On the Enterprise platforms, Teradata Active System Management (TASM) workload management offers a priority level called the SLG Tier, composed of five levels. Workloads that have a service level goal (SLG) or that are special for some reason can be placed in one of the SLG Tiers. Workloads in the SLG Tier get access to resources ahead of workload placed in Timeshare, which is lower in the priority hierarchy.
Workloads assigned to SLG Tiers have a richer set of workload options and require different setup techniques than workloads placed on other levels of the priority hierarchy, such as Timeshare. This posting describes a not-well-understood characteristic of SLG Tiers that limit the maximum and minimum resource allocations that workloads on such a tier will receive.
Upper Limit on Combined SLG Tier Allocations
Based on Linux SLES 11 operating system priority structure, the Teradata priority scheduler uses a tiered approach to priority definitions that user queries utilize. Workloads, that represent different categories of work, are placed on different levels in this hierarchy, using already-established "tiers". The higher priority work is placed higher in the priority hierarchy, and the lower priority work lower in the hierarchy.
One of the differences with workloads assigned to one of the five SLG Tiers is that they must be given an allocation percent. That allocation percent represents the percent of resources that will be offered to the workload from among the resources that flow into that tier from the tier above.
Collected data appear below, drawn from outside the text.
Lemma round_aux_spec m e :
  0 < m → -1074 ≤ e → e ≤ exponent (m * 2 ^ (e + 1074)) - 1074 →
  rounds_to (binary_round_aux 53 1024 false m e loc_Exact) (rnd (m * 2 ^ (e + 1074))).
Proof.
  intros Hm He Hfit. set (t := e + 1074) in *. set (S := m * 2 ^ t) in *.
  assert (0 < 2 ^ t) as Ht by (apply Z.pow_pos_nonneg; lia).
  assert (0 < S) as HS by (subst S; nia).
  destruct (exponent_bounds S HS) as (Hk & Hu & Hc).
  set (k := exponent S) in *. set (q := rnd_at S k).
  assert (0 < q ≤ 2 ^ 53) as Hq.
  { pose proof (rnd_at_bounds S k) as Hb. fold q in Hb. split; [|lia].
    destruct Hc as [E|]; [|lia]. assert (q = S); [|lia]. subst q. rewrite E. unfold rnd_at, loc.
    by rewrite Z.div_1_r, Z.mod_1_r. }
  assert (k = 0 ∨ 2 ^ 52 ≤ q) as Hq52.
  { pose proof (rnd_at_bounds S k) as Hb. fold q in Hb. lia. }
  unfold binary_round_aux. unfold shr_fexp at 1. rewrite digits2_log2 by done.
  assert (fexp 53 1024 (Z.log2 m + 1 + e) = k - 1074) as ->.
  { rewrite fexp_max. subst k. unfold exponent. subst S. rewrite Z.log2_mul_pow2 by lia. lia. }
  destruct (shr_exact m e (k - 1074 - e)) as (mrs & -> & Hsm & Hsl); [lia..|].
  assert (round_nearest_even (shr_m mrs) (loc_of_shr_record mrs) = q) as ->.
  { rewrite Hsm, Hsl. fold (rnd_at m (k - 1074 - e)). subst q S. rewrite <-(rnd_at_scale m _ t) by lia.
    f_equal. lia. }
  replace (e + (k - 1074 - e)) with (k - 1074) by lia.
  destruct (shr_fexp_exact q k Hq Hk Hq52) as (mrs2 & e2 & -> & Hs2).
  unfold rnd. fold k q. destruct (Z.eqb_spec q (2 ^ 53)) as [E|Hne].
  - destruct Hs2 as [Hs2 ->]. replace (q * 2 ^ k) with (2 ^ 52 * 2 ^ (k + 1)).
    + rewrite Hs2. exact (rounds_finite (2 ^ 52) (k + 1) ltac:(lia) ltac:(lia) ltac:(lia)).
    + rewrite E, Z.pow_add_r by lia. lia.
  - destruct Hs2 as [Hs2 ->]. pose proof (rounds_finite q k ltac:(lia) Hk Hq52) as Hr.
    rewrite Hs2. clearbody q. destruct q; [lia|exact Hr|lia].
Qed.

Lemma iter_xO m d : Zpos (Pos.iter xO m d) = Zpos m * 2 ^ Zpos d.
Proof.
  induction d as [|d IH] using Pos.peano_ind.
  - simpl Pos.iter. rewrite Pos2Z.inj_xO. lia.
  - rewrite Pos.iter_succ, Pos2Z.inj_xO, IH, Pos2Z.inj_succ, Z.pow_succ_r by lia. lia.
Qed.

(** Shifting a number to the left does not change its value. *)
Lemma shl_align_value m e e' :
  -1074 ≤ e → -1074 ≤ e' →
  let '(m', e1) := shl_align m e e' in
  Zpos m' * 2 ^ (e1 + 1074) = Zpos m * 2 ^ (e + 1074) ∧ e1 = Z.min e e'.
Proof.
  intros He He'. unfold shl_align. destruct (e' - e) as [|d|d] eqn:E.
  1: split; [done|lia].
  1: split; [done|lia].
  rewrite iter_xO. replace (e + 1074) with (Zpos d + (e' + 1074)) by lia. rewrite (Z.pow_add_r 2 (Zpos d)) by lia.
  split; lia.
Qed.

Lemma round_spec m e :
  -1074 ≤ e → rounds_to (binary_round 53 1024 false m e) (rnd (Zpos m * 2 ^ (e + 1074))).
Proof.
  intros He. unfold binary_round. rewrite digits2_pos_log2. set (e' := fexp 53 1024 _).
  assert (-1074 ≤ e') as He' by (subst e'; rewrite fexp_max; lia).
  pose proof (shl_align_value m e e' He He') as Hs. destruct (shl_align m e e') as [m1 e1].
  destruct Hs as [Hv ->]. rewrite <-Hv. apply round_aux_spec; [done|lia|]. rewrite Hv. unfold exponent.
  rewrite Z.log2_mul_pow2 by lia. subst e'. rewrite fexp_max. lia.
Qed.

(** Rounding is monotone, and leaves doubles as they are. *)
Lemma round_nearest_even_mono q s1 s2 k :
  s1 `div` 2 ^ k = q → s2 `div` 2 ^ k = q → s1 ≤ s2 → 0 ≤ k → rnd_at s1 k ≤ rnd_at s2 k.
Proof.
  intros E1 E2 Hle Hk. unfold rnd_at. rewrite E1, E2.
  assert (0 < 2 ^ k) as Hp by (by apply Z.pow_pos_nonneg).
  pose proof (Z.div_mod s1 (2 ^ k) ltac:(lia)) as D1. pose proof (Z.div_mod s2 (2 ^ k) ltac:(lia)) as D2.
  rewrite E1 in D1. rewrite E2 in D2.
  pose proof (Z.mod_pos_bound s1 _ Hp). pose proof (Z.mod_pos_bound s2 _ Hp).
  assert (s1 `mod` 2 ^ k ≤ s2 `mod` 2 ^ k) as Hm by lia.
  unfold loc. destruct (Z.eqb_spec (s1 `mod` 2 ^ k) 0), (Z.eqb_spec (s2 `mod` 2 ^ k) 0); simpl.
  - done.
  - repeat case_match; lia.
  - lia.
  - destruct (Z.compare_spec (2 * (s1 `mod` 2 ^ k)) (2 ^ k)), (Z.compare_spec (2 * (s2 `mod` 2 ^ k)) (2 ^ k));
      repeat case_match; lia.
Qed.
If you have more than one workload on an SLG Tier, the combination of the individual allocations is not allowed to exceed 90%. That upper limit ensures that a given SLG Tier will only be able to consume up to 90% of the resources that flow into that tier from above it in the priority hierarchy. At least 10% of resources to flow into an SLG tier will flow to the tiers below. That way workloads in the lower tiers will never starve. If you have only a single workload on an SLG Tier, it will not be allowed to have an allocation greater than 90%. This is enforced by the Viewpoint Workload Designer portlet.
Lower Limit on Combined SLG Tier Allocations
In addition to an upper limit of 90%, combined allocations of all the workloads on an SLG Tier also come with a lower limit. Combined workloads on an SLG Tier will always be allocated at least 10% of the resources that flow into the tier.
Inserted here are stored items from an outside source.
Lemma tidy_act now (x : Action) h : tidy h → tidy (act now x h).
Proof.
  intros Ht. destruct x as [d settle|s|s y|j|s|s k|a b|s task|s p|s u|s|o]; simpl.
  - by apply tidy_new.
  - eapply tidy_steady; [|done]. unfold success. destruct (inners h !! s); [|done]. case_match; [apply steady_finish|done].
  - eapply tidy_steady; [apply steady_finish|done].
  - eapply tidy_steady; [|done]. unfold fire_timer. destruct (timers h !! j) as [tm|]; [|done]. destruct (due now tm); [|done].
    destruct tm; simpl; (eapply steady_trans; [|apply steady_finish]; done).
  - eapply tidy_steady; [|done]. unfold cancel. eapply steady_trans; [|apply steady_finish]. by apply steady_on_inner.
  - eapply tidy_steady; [apply steady_register|done].
  - unfold and_status. simpl. do 2 (eapply tidy_steady; [apply steady_register|]).
    eapply (tidy_steady (with_timeout None 0 now h).2); [done|]. by apply tidy_new.
  - eapply tidy_steady; [|done]. unfold poll. destruct (phase_of h s) as [[cbs ws|e]|]; [|done|done]. simpl.
    case_decide; [done|]. by apply steady_on_inner.
  - eapply tidy_steady; [|done]. by apply steady_on_inner.
  - unfold update_watcher. destruct (inners h !! s) as [i|] eqn:Hi; [|done]. cbv zeta.
    revert Ht. apply tidy_back; simpl; [by rewrite queued_length|]. intros s' i' Hs. right.
    destruct (decide (s' = s)) as [->|]; [|rewrite list_lookup_alter_ne in Hs by auto; eauto].
    rewrite list_lookup_alter_eq, Hi in Hs. injection Hs as <-. exists i. split; [done|]. right. left.
    destruct (wu_fraction u); eexists _, _; reflexivity.
  - unfold observe. destruct (inners h !! s) as [i|] eqn:Hi; [|done].
    revert Ht. apply tidy_back; simpl; rewrite length_app; [lia|]. simpl. intros s' i' Hs. right.
    destruct (decide (s' = s)) as [->|]; [|rewrite list_lookup_alter_ne in Hs by auto; eauto].
    rewrite list_lookup_alter_eq, Hi in Hs. injection Hs as <-. exists i. split; [done|]. right. right.
    split; [done|lia].
  - unfold observe_turn. destruct (all_observers h !! o) as [ob|]; [|done]. destruct (ob_alive ob); [|done].
    revert Ht. apply tidy_back; simpl; [by rewrite length_insert|eauto].
Qed.
Lemma reach_tidy regs h : reach regs h → tidy h.
Proof. induction 1 as [|regs h now x _ IH _]; [by intros s i|by apply tidy_act]. Qed.

Lemma observing_all s o i0 us l h :
  observing s o i0 us h → observing s o i0 (us ++ posted s i0 l) (act_all l h).
Proof.
  revert us h. induction l as [|[now x] l IH]; intros us h Ho; simpl; [by rewrite app_nil_r|].
  apply (observing_act _ _ _ _ now x), IH in Ho. unfold posted in *. simpl in *.
  by rewrite app_nil_r, <- app_assoc in Ho.
Qed.

(** *** What the setter's calls leave of an end *)

Lemma enter_keeps_end h s e st s' e' :
  end_of h s' = Some e' → end_of (enter s e st h).2 s' = Some e'.
Proof.
  intros He. unfold enter. destruct (phase_of h s) as [[cbs ws|e0]|] eqn:Hp; [|done..]. by eapply ended_stays.
Qed.
Lemma run_ended h s' e' st : end_of h s' = Some e' → end_of (run (work st h) st h) s' = Some e'.
Proof.
  apply (run_keeps (λ _ h', end_of h' s' = Some e')). intros fr st' h' He.
  destruct fr as [e [|[k|t c] cbs] ws]; simpl; [done|done|]. destruct e as [[]|y]; simpl.
  - destruct (_ =? 1)%Z; [|done].
    pose proof (enter_keeps_end (set_counters (<[c:=(default 0 (counters h' !! c) - 1)%Z]> (counters h')) h') t (Ok ())
      (mkFrame (Ok ()) cbs ws :: st') s' e' He) as H1. by destruct (enter _ _ _ _).
  - pose proof (enter_keeps_end h' t (Err y) (mkFrame (Err y) cbs ws :: st') s' e' He) as H1. by destruct (enter _ _ _ _).
Qed.
Lemma finish_pending s e h : is_Some (inners h !! s) → end_of h s = None → end_of (finish s e h) s = Some e.
Proof.
  intros [i Hi] Hn. unfold finish, enter. destruct (phase_of h s) as [[cbs ws|e0]|] eqn:Hp.
  - apply run_ended. rewrite (end_of_ended _ _ _ _ _ _ Hp). by rewrite decide_True.
  - unfold end_of in Hn. by rewrite Hp in Hn.
  - unfold phase_of in Hp. by rewrite Hi in Hp.
Qed.
Lemma update_watcher_inner s u now h i : inners h !! s = Some i →
  ∃ i', inners (update_watcher s u now h) !! s = Some i' ∧ in_phase i' = in_phase i ∧ in_settle i' = in_settle i.
Proof.
  intros Hi. unfold update_watcher. rewrite Hi. simpl. rewrite list_lookup_alter_eq, Hi. simpl.
  eexists. split; [done|]. by destruct (wu_fraction u).
Qed.

(** An observer of a status is given the latest update there was and then every update
    posted to the status, once and in order, what is posted with the end of the status
    included; when it is over it has been given a prefix of what was ever posted. *)
Theorem observer_gets_every_update regs h s i l :
  reach regs h → inners h !! s = Some i →
  let '(o, h1) := observe s h in
  ∃ ob, all_observers (act_all l h1) !! o = Some ob
    ∧ let sent := option_list (in_watcher i) ++ posted s i l in
      if ob_alive ob then
        ob_given ob ++ ob_queue ob = sent
        ∧ (is_Some (end_of (act_all l h1) s) →
           ob_given <$> all_observers (observe_turn o (act_all l h1)) !! o = Some sent)
      else ob_queue ob = [] ∧ ob_given ob `prefix_of` sent.
Proof.
  intros Hr Hi. pose proof (reach_tidy _ _ Hr) as Ht. unfold observe. rewrite Hi.
  set (o := length (all_observers h)). set (h1 := set_all_observers _ _).
  assert (observing s o i (option_list (in_watcher i)) h1) as Ho.
  { assert (∀ x j, inners h1 !! x = Some j → (x = s ∧ j = set_in_observers (in_observers i ++ [o]) i) ∨ inners h !! x = Some j) as Hback.
    { intros x j. unfold h1. simpl. destruct (decide (x = s)) as [->|]; [|rewrite list_lookup_alter_ne by auto; by right].
      rewrite list_lookup_alter_eq, Hi. intros [= <-]. by left. }
    exists (set_in_observers (in_observers i ++ [o]) i), (mkObserver s (option_list (in_watcher i)) [] true).
    unfold h1. simpl. destruct (Ht s i Hi) as [Hd Hx]. split_and!; try done.
    - by rewrite list_lookup_alter_eq, Hi.
    - by rewrite lookup_app_r, Nat.sub_diag.
    - intros x j Hn Hj Hin. destruct (Hback x j Hj) as [[? _]|Hj']; [done|]. destruct (Ht x j Hj') as [_ Hlt].
      specialize (Hlt _ Hin). unfold o in Hlt. lia.
    - apply NoDup_app. split_and!; [done| |apply NoDup_singleton]. intros x Hin ->%list_elem_of_singleton.
      specialize (Hx _ Hin). unfold o in Hx. lia.
    - intros x j y Hj Hy. rewrite length_app. simpl. destruct (Hback x j Hj) as [[-> ->]|Hj'].
      + simpl in Hy. apply elem_of_app in Hy as [Hy|Hy%list_elem_of_singleton]; [specialize (Hx _ Hy); lia|unfold o in Hy; lia].
      + destruct (Ht x j Hj') as [_ Hlt]. specialize (Hlt _ Hy). lia.
    - apply elem_of_app. right. by apply list_elem_of_singleton.
    - by rewrite app_nil_r. }
  destruct (observing_all _ _ _ _ l _ Ho) as (i' & ob & _ & _ & Hob & Hst & _ & _ & _ & Hus).
  exists ob. split; [exact Hob|]. cbv zeta. destruct (ob_alive ob) eqn:Ha; [|done]. destruct Hus as [_ Hus]. split; [done|].
  intros Hend. unfold observe_turn. rewrite Hob, Ha, Hst. unfold done_state. rewrite bool_decide_eq_true_2 by done.
  simpl. rewrite list_lookup_insert_eq by (by eapply lookup_lt_Some). simpl. by rewrite Hus.
Qed.
End observers.

Module StatusExample.

(** Two statuses combined, a callback on the combination and one on a part. *)
Definition parts : list (Z * Action) :=
  [(0, ANew None 0); (0, ANew None 0); (1, AAnd (mkStatus 0 None) (mkStatus 1 None));
   (1, ACallback 2 7); (1, ACallback 0 8)]%Z.
Definition both : list (Z * Action) := parts ++ [(2, ASuccess 0); (3, ASuccess 1)]%Z.
Definition one_fails : list (Z * Action) := parts ++ [(2, AFail 1 (SFailed "stall"))]%Z.
Definition regs : list Reg := [RUser 8 0; RUser 7 2; RAnd 2 0 0 1].

Lemma reach_parts : reach regs (act_all parts empty_store).
Proof.
  pose proof reach_start as Hr.
  apply (reach_act _ _ 0%Z (ANew None 0)) in Hr; [|done].
  apply (reach_act _ _ 0%Z (ANew None 0)) in Hr; [|done].
  apply (reach_act _ _ 1%Z (AAnd (mkStatus 0 None) (mkStatus 1 None))) in Hr; [|simpl; lia].
  apply (reach_act _ _ 1%Z (ACallback 2 7)) in Hr; [|split; [simpl; lia|set_solver]].
  apply (reach_act _ _ 1%Z (ACallback 0 8)) in Hr; [|split; [simpl; lia|set_solver]].
  exact Hr.
Qed.
Lemma reach_both : reach regs (act_all both empty_store).
Proof.
  pose proof reach_parts as Hr.
  apply (reach_act _ _ 2%Z (ASuccess 0)) in Hr; [|simpl; unfold regs; set_solver].
  apply (reach_act _ _ 3%Z (ASuccess 1)) in Hr; [|simpl; unfold regs; set_solver].
  exact Hr.
Qed.
Lemma reach_one_fails : reach regs (act_all one_fails empty_store).
Proof.
  pose proof reach_parts as Hr.
  apply (reach_act _ _ 2%Z (AFail 1 (SFailed "stall"))) in Hr; [|simpl; unfold regs; set_solver].
  exact Hr.
Qed.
Workload Designer does not enforce or even represent this lower limit, but it is supported by priority scheduler behind the scenes. For example, if you have two workloads on SLG Tier 1 with an allocation of 2% and 3% respectively, Workload Designer will register them as having allocations of 2% and 3%, as you might expect. But at run time those workload allocations will be converted to 4% and 6% automatically, to ensure that a minimum of 10% of the resources that flow into that tier will be allocated to workloads assigned there. Those workloads with low allocations may not be able to consume that additional level of resources, but it is made available to them, and if they can use it, they will be allowed to.
If there is only a single workload on SLG Tier 1 with an allocation of 1%, to take another example, that workload will (behind the scenes) be offered 10% of the resources that flow into that tier. In an earlier blog posting I suggested that SLG Tier 1 is a reasonable place to add a penalty box workload with a low allocation percent, as a place to contain very high-consuming queries. That may be a less than satisfactory suggestion unless there are several other workloads on the same SLG Tier, where the allocations in combination equal or exceed 10%. If only a single 1% workload exists on SLG Tier 1, or the other workloads are idle, you should assume the 1% workload will be allowed to consume up to 10% of resources that flow into SLG Tier 1.
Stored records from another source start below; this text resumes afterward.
(** Of the numbered directories the first [n] calls share the first, the next [n] the second
    and so on, [n] being the number of calls per increment. *)
Theorem directories_shared p start k i :
  (0 < num_calls_per_inc p)%Z → (num_calls_per_inc p ≤ u64_max)%Z → (0 ≤ ip_increment p)%Z → (0 ≤ start)%Z →
  (start + Z.of_nat k * ip_increment p ≤ u64_max)%Z → i < k →
  dirs p (mkCounter start 0) k !! i
  = Some (pad (ip_max_digits p) (start + Z.of_nat i / num_calls_per_inc p * ip_increment p)).
Proof.
  intros Hn Hnu Hinc Hs Hu Hi. set (n := num_calls_per_inc p) in *.
  assert (∀ m c, (0 ≤ calls_since_inc c < n)%Z → (0 ≤ current_value c)%Z →
    (current_value c + Z.of_nat m * ip_increment p ≤ u64_max)%Z → ∀ j, j < m →
    dirs p c m !! j = Some (pad (ip_max_digits p)
      (current_value c + (calls_since_inc c + Z.of_nat j) / n * ip_increment p))) as Hgen.
  { induction m as [|m IH]; intros c Hc Hv Hm j Hj; [lia|]. simpl. unfold count_dir. fold n.
    rewrite wrap64_small by (unfold in_u64; lia).
    destruct j as [|j].
    { simpl. rewrite Z.add_0_r, Z.div_small by lia. do 2 f_equal. lia. }
    simpl. destruct (Z.eqb_spec (calls_since_inc c + 1) n) as [He|He].
    - rewrite (wrap64_small (current_value c + ip_increment p)) by (split; nia).
      rewrite IH by (simpl; nia). simpl. do 2 f_equal.
      replace (calls_since_inc c + Z.of_nat (S j))%Z with (Z.of_nat j + 1 * n)%Z by lia.
      rewrite Z.div_add, Z.add_0_l by lia. lia.
    - rewrite IH by (simpl; nia). simpl. do 2 f_equal.
      do 2 f_equal. f_equal. lia. }
  rewrite Hgen by (simpl; lia). simpl. by rewrite Z.add_0_l.
Qed.

(** *** Directories on disk *)

Lemma dec_value_nonneg t : forallb is_digit t = true → (0 ≤ dec_value t)%Z.
Proof.
  induction t as [|c t IH] using rev_ind; [done|]. rewrite forallb_app, dec_value_app. simpl.
  rewrite andb_true_r. intros [Ht Hc]%andb_true_iff. specialize (IH Ht).
  unfold is_digit in Hc. apply andb_true_iff in Hc as [Hc _]. apply Nat.leb_le in Hc. lia.
Qed.

Lemma dir_number_nonneg e m : dir_number e = Some m → (0 ≤ m)%Z.
Proof.
  unfold dir_number. destruct (e_is_dir e); [|done]. intros ([digits rest] & _ & Hp)%bind_Some.
  destruct (negb _ && _) eqn:Hd; [|done]. apply andb_true_iff in Hd as [_ Hd].
  unfold parse_u64 in Hp. case_match; [|done]. injection Hp as <-. by apply dec_value_nonneg.
Qed.

Lemma highest_of_spec path l h r :
  highest_of path l h = Ok r →
  (∀ v, h = Some v → ∃ v', r = Some v' ∧ (v ≤ v')%Z)
  ∧ ∀ e v, Ok e ∈ l → dir_number e = Some v → ∃ v', r = Some v' ∧ (v ≤ v')%Z.
Proof.
  revert h. induction l as [|[e|e] l IH]; intros h; simpl; [|intros Hr|done].
  - intros [= <-]. split; [intros v Hv; eauto with lia|by intros e v ?%not_elem_of_nil].
  - destruct (IH _ Hr) as [H1 H2]. split.
    + intros v ->. destruct (e_is_dir e); [|by apply H1]. destruct (dir_number e) as [m|]; simpl in *.
      * destruct (H1 _ eq_refl) as (v' & -> & ?). exists v'. split; [done|lia].
      * by apply H1.
    + intros x v [[= ->]|Hx]%elem_of_cons Hd; [|by eapply H2].
      assert (e_is_dir e = true) as Hdir by (unfold dir_number in Hd; by destruct (e_is_dir e)).
      rewrite Hdir, Hd in *. destruct h as [m|]; simpl in *; destruct (H1 _ eq_refl) as (v' & -> & ?); exists v'; (split; [done|lia]).
Qed.

Lemma dir_number_of e v rest :
  e_is_dir e = true → (0 ≤ v ≤ u64_max)%Z → (∃ w, e_name e = Some (pad w v ++ underscore :: rest)) →
  dir_number e = Some v.
Proof.
  intros Hd Hv (w & Hn). unfold dir_number. rewrite Hd, Hn. simpl.
  destruct (pad_spec w v) as (Hval & Hdig & Hne & _); [lia|].
  assert (find underscore (pad w v ++ underscore :: rest) = Some (length (pad w v))) as Hf.
  { clear -Hdig. unfold find. induction (pad w v) as [|c t IH]; simpl in *; [done|].
    apply andb_true_iff in Hdig as [Hc Ht]. rewrite decide_False; [by rewrite IH|].
    intros ->%list_elem_of_singleton. done. }
  unfold split_once. rewrite Hf. simpl. rewrite take_app_length, Hdig, bool_decide_eq_false_2 by done. simpl.
  unfold parse_u64. rewrite Hval. by rewrite (proj2 (Z.leb_le _ _)) by lia.
Qed.

Lemma posix_proper t : proper Posix t → starts_with slash t = false ∧ parts (posix t) = [t].
Proof.
  intros Hp. pose proof (join_start Posix [t] (Forall_cons_2 _ _ _ Hp (Forall_nil_2 _))) as Hs. simpl in Hs.
  split; [done|]. pose proof (posix_of_root [] t (or_introl eq_refl) Hs) as Ht. simpl in Ht. rewrite Ht. simpl.
  exact (names_join Posix [t] (Forall_cons_2 _ _ _ Hp (Forall_nil_2 _))).
Qed.

(** The directory of a number: a name of its own under the base, and the file's name in it. *)
Lemma auto_max_dir_spec w path v filename :
  (0 ≤ v)%Z → proper Posix (trim_end underscore filename) → slash ∉ filename →
  auto_max_dir w path v filename =
  mkPath Posix [] (root (posix path))
    (parts (posix path) ++ [pad w v ++ underscore :: trim underscore filename; trim_end underscore filename]).
Proof.
  intros Hv Hp Hs. unfold auto_max_dir. set (seg := pad w v ++ underscore :: trim underscore filename).
  destruct (pad_spec w v Hv) as (_ & Hdig & Hne & _).
  assert (∀ t, slash ∉ t → slash ∉ trim_start underscore t) as Htrim.
  { induction t as [|x t IH]; simpl; [done|]. intros Hx. case_decide; [apply IH; by apply not_elem_of_cons in Hx as [_ ?]|done]. }
  assert (∀ t : text, slash ∉ t → slash ∉ rev t) as Hrev.
  { intros t Ht Hin. apply Ht. apply list_elem_of_In. apply in_rev. by apply list_elem_of_In. }
  assert (proper Posix seg) as Hseg.
  { assert (underscore ∈ seg) as Hu by (unfold seg; apply elem_of_app; right; left). split_and!.
    - intros Hn. rewrite Hn in Hu. by apply not_elem_of_nil in Hu.
    - intros Hn. rewrite Hn in Hu. by apply list_elem_of_singleton in Hu.
    - change (sep Posix) with slash. unfold seg. intros [Hin|[?|Hin]%elem_of_cons]%elem_of_app; [|done|].
      + rewrite forallb_forall in Hdig. apply list_elem_of_In, Hdig in Hin. done.
      + revert Hin. unfold trim, trim_end. apply Hrev, Htrim, Hrev, Htrim, Hs. }
  destruct (posix_proper _ Hseg) as [Hss Hsp]. destruct (posix_proper _ Hp) as [Hfs Hfp].
  pose proof (posix_joins path seg) as Hj. rewrite Hss, Hsp in Hj.
  assert (∃ t, path_join (posix path) seg = posix t) as [t Ht].
  { unfold path_join. rewrite (po_flavor _ (posix_is_ok path)). by eexists. }
  rewrite Ht in *. rewrite posix_joins, Hfs, Hfp, Hj. simpl. by rewrite <- app_assoc.
Qed.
So far, we have been talking about penalty boxes based solely on workload allocations. Regardless of what the allocation percent given to a workload is, a workload can also be restricted by means of a hard limit. With a hard limit defined at 2%, even if the workload is being allocated 10% it will be capped at 2% of the platform resources. The hard limit will take precedence over the allocation percent. Only SQL Tier workloads have the option of carrying a hard limit.
In Teradata Database 16.20 there will be enhancement to how hard limits are enforced, which will take any uncertainty involved with setting a very low hard limit. I will be posting information on that enhancement at a later date, describing how it will allow you to use SLG Tier workload hard limits more effectively and creatively for penalty boxes or other types of workloads.
SLG Tier workloads allow you to set allocation percentages, as a method of directing resources away from the less important work, and to the more important work. Workloads placed on an SLG Tier have, in combination, an upper and a lower limit on their combined allocations.
Workloads placed on an SLG Tier cannot have a combined allocation that exceeds 90%. And while the workloads on an SLG Tier can be defined with a combined allocation that is less than 10%, priority scheduler will always allocate at least 10% to all workloads on an SLG Tier when they are active. This makes SLG Tier workloads less reliable as a penalty box today.